• Your instructions:
In the records below, count every line that includes the word "queryParams". Provide the total alone.

Stored data entries
= Beginning of Section =
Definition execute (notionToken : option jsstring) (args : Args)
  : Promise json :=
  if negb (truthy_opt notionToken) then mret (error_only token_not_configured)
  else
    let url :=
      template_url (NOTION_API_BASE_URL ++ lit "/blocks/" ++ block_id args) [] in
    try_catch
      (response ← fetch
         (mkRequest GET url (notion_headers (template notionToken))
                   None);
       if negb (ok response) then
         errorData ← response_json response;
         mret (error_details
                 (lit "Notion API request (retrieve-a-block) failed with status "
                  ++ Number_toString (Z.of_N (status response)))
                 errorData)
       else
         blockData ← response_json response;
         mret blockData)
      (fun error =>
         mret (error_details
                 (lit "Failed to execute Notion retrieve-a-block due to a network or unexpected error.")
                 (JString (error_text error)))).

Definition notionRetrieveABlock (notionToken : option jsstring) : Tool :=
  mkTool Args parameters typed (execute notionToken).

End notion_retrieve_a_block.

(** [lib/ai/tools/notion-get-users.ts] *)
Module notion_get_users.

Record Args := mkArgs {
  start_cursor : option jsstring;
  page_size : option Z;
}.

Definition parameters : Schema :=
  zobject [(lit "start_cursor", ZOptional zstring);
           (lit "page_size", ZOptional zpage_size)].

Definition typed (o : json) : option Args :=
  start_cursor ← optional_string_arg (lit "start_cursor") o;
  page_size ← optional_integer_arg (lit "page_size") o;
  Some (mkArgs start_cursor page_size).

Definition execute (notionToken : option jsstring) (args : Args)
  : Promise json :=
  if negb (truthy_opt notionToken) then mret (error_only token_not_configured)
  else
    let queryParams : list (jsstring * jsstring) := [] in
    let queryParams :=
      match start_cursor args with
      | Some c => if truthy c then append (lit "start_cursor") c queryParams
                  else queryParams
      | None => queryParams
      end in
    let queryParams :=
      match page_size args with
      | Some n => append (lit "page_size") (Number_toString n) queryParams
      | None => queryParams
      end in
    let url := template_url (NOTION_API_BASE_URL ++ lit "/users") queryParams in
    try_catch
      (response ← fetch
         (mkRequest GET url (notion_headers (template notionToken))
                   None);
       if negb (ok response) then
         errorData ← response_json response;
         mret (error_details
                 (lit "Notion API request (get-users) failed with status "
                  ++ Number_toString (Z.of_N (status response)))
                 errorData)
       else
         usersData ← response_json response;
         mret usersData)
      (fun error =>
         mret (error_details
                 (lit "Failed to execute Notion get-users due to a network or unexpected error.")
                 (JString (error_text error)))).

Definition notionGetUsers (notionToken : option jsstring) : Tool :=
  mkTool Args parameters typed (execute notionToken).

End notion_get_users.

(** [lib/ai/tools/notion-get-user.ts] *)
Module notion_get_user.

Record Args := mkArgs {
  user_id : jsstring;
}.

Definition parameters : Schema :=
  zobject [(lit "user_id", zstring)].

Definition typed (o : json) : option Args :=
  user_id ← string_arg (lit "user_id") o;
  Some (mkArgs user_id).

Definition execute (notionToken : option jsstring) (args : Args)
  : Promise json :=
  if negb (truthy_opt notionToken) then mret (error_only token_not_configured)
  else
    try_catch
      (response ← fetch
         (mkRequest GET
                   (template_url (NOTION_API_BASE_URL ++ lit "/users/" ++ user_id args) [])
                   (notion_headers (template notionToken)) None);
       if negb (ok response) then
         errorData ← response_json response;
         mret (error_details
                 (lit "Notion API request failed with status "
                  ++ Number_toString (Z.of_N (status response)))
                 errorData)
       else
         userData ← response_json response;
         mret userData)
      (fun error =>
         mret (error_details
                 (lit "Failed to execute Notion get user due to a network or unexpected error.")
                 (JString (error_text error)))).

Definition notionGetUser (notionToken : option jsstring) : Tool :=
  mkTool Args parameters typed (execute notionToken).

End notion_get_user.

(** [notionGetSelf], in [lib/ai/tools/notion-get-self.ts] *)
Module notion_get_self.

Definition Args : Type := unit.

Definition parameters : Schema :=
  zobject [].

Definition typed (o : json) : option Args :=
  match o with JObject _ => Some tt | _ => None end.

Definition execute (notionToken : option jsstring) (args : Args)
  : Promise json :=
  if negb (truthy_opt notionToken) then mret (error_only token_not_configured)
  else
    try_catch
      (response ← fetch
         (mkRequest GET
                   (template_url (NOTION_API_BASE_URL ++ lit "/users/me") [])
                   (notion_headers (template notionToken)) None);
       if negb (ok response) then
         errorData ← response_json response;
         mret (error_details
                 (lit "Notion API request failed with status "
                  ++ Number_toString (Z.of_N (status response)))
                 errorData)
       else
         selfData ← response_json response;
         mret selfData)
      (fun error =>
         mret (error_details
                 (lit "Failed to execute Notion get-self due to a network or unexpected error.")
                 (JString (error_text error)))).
= End of Section =
• Result of the exercise:
9